The gate R1 cells were displayed, and a CD45/SSC plot was created. Gates were created on lymphocytes, monocytes, granulocytes, nucleated red blood cells, and immature cells according to the distribution of cells, and different colors were assigned to the cells. The immature cells of B-ALL/LBL were immature B cells. When gates were not well created on the immature B cells in the CD45/SSC plot, gates were set on CD19+ B cells using CD45/CD19 or SSC/CD19. The populations of cells were observed to check whether the proportion was normal or whether the proportion of immature cells was increased, etc. In the normal bone marrow, the normal proportion range of each population of cells: lymphocytes: 20-40%, monocytes: 2-8%, granulocytes: 40-60%, nucleated red blood cells: 2-15%, and immature cells: less than 5%.

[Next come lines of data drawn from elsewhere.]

(* ===== verification/Compress.v ===== *)
(** * Compress: compression of packets

    [my_compress], [my_compress_alloc] and [my_uncompress] of [mysys/my_compress.c].  The
    functions [compress] and [uncompress] of zlib and [my_malloc] are parameters: [inl]
    is [Z_OK] and what was written to the destination, [inr] an error and what
    was left in [*destLen]. *)
From stdpp Require Import base tactics option list numbers.
From Stdlib Require Import ZArith Lia.
From S2P Require Import Prelude.

Module Compress.

Definition MIN_COMPRESS_LENGTH : Z := 50.

Section Zlib.
Context (my_malloc : Z -> option (list Z)).
Context (zcompress zuncompress : Z -> list Z -> list Z + Z).

(** The new block when there is one, [*len] and [*complen]. *)
Definition my_compress_alloc (packet : list Z) : option (list Z) * Z * Z :=
  let len := Z.of_nat (length packet) in
  let complen := u32 (u32 (len * 120) / 100 + 12) in
  match my_malloc complen with
  | None => (None, len, complen)
  | Some _ =>
      match zcompress complen packet with
      | inr destLen => (None, len, destLen)
      | inl out =>
          let complen := Z.of_nat (length out) in
          if bool_decide (complen >= len) then (None, len, 0) else (Some out, complen, len)
      end
  end.

(** The result, the packet, whose length is [*len], and [*complen]. *)
Definition my_compress (packet : list Z) : bool * list Z * Z :=
  if bool_decide (Z.of_nat (length packet) < MIN_COMPRESS_LENGTH) then (false, packet, 0)
  else
    match my_compress_alloc packet with
    | (None, _, complen) => (bool_decide (complen = 0), packet, complen)
    | (Some compbuf, len, complen) => (false, take (Z.to_nat len) compbuf, complen)
    end.

(** The result, the data at [packet], and [*complen]. *)
Definition my_uncompress (packet : list Z) (complen : Z) : bool * list Z * Z :=
  if bool_decide (complen <> 0) then
    match my_malloc complen with
    | None => (true, packet, complen)
    | Some _ =>
        match zuncompress complen packet with
        | inr destLen => (true, packet, destLen)
        | inl out => (false, out, Z.of_nat (length out))
        end
    end
  else (false, packet, Z.of_nat (length packet)).

(** ** Round trip *)

(** What zlib documents: data that was compressed without an error uncompresses into the
    same data when there is room for it; the output fits the space given and is never
    empty, since a zlib stream has a header. *)
Definition zlib_ok : Prop :=
  (forall n bs out, zcompress n bs = inl out -> 0 < Z.of_nat (length out) <= n) /\
  (forall n bs out, zuncompress n bs = inl out -> Z.of_nat (length out) <= n) /\
  (forall n m bs out, zcompress n bs = inl out -> Z.of_nat (length bs) <= m -> zuncompress m out = inl bs).

(** Compression has the memory and the space it needs. *)
Definition compress_works (bs : list Z) : Prop :=
  let len := Z.of_nat (length bs) in
  exists out, zcompress (u32 (u32 (len * 120) / 100 + 12)) bs = inl out.

Definition malloc_works : Prop := forall n, exists b, my_malloc n = Some b.

Lemma my_compress_roundtrip packet err body complen :
  zlib_ok -> malloc_works -> compress_works packet -> my_compress packet = (err, body, complen) ->
  let complen := if err then 0 else complen in
  (length body <= length packet)%nat /\ (packet <> [] -> body <> []) /\
  (complen = 0 /\ body = packet \/ complen = Z.of_nat (length packet)) /\
  my_uncompress body complen = (false, packet, Z.of_nat (length packet)).
Proof.
  intros (Hz1 & Hz2 & Hz3) Hm (out & Hout) E. unfold my_compress, my_compress_alloc in E.
  assert (Hraw : my_uncompress packet 0 = (false, packet, Z.of_nat (length packet))) by (unfold my_uncompress; by rewrite bool_decide_false by lia).
  case_bool_decide as Hl; [injection E as <- <- <-; split_and!; auto |].
  destruct (Hm (u32 (u32 (Z.of_nat (length packet) * 120) / 100 + 12))) as [b Hb]. rewrite Hb, Hout in E.
  case_bool_decide as Hlen; injection E as <- <- <-; [split_and!; auto |]. rewrite Nat2Z.id, firstn_all. cbv zeta.
  apply Hz1 in Hout as Hne. split_and!; [lia | intros _ ->; cbn in Hne; lia | by right |].
  unfold my_uncompress, MIN_COMPRESS_LENGTH in *. rewrite bool_decide_true by lia.
  destruct (Hm (Z.of_nat (length packet))) as [b' ->]. by rewrite (Hz3 _ _ _ _ Hout).
Qed.

End Zlib.

End Compress.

Series of two-dimensional dot plots of 2 antibodies were created, mainly including SSC/CD19, CD22/CD20, CD24/CD21, CD123/CD58, CD10 /CD38, CD66/CD25, CD13/CD15, CD81/HLA-DR, CD65/CD81, and lambda/kappa, etc. All of these plots show the cells of gate R1. The expression of these antigens in immune B cells was analyzed. Antigen expression profiles are shown in Table 3.
Analysis of proportion (%) of positive cells expressing the antigen in immature B cells: a series of two-dimensional dot plots of 2 antibodies were created, with CD45 being selected for most of the ordinates, and different antibodies were selected for the abscissa, as shown in
Analysis of clonality of B cells: the expression of lambda and kappa in CD19+ cells was analyzed. Normal B cells express lambda and kappa on the membrane surface at the mature stage, but not at the naive stage. If the neoplastic B cells express intracellular lambda or kappa but do not express membrane lambda or kappa, then they can be determined as Pre-B-ALL. If the neoplastic B cells express both intracellular lambda or kappa and membrane lambda plus kappa, then they need to be differentiated from B cells lymphoma.
Combined with the results for the preliminary screening tubes, for example, MPO− and cCD3− and expression of CD19, CD79a and/or CD22, then it met the criteria of the B series. At the same time, they conformed to the immature B cells phenotype, for example, expressing CD34, nTDT, or CD10, which supported the diagnosis of B-ALL/LBL. If the immature B cells did not express clambda or ckappa and the CD10 was negative, then the immature B cells were defined as Pro-B-ALL subtype; and if CD10 was expressed, then the immature B cells were defined as Com-B-ALL (Table 4). If clambda or ckappa antibody was expressed, then it was necessary to determine whether it was Pre-B-ALL according to the expression of lambda or kappa on the membrane surface. According to the method in 4 above, the percentage (%) of cells positively expressing CD33 in the primary screening tube was analyzed.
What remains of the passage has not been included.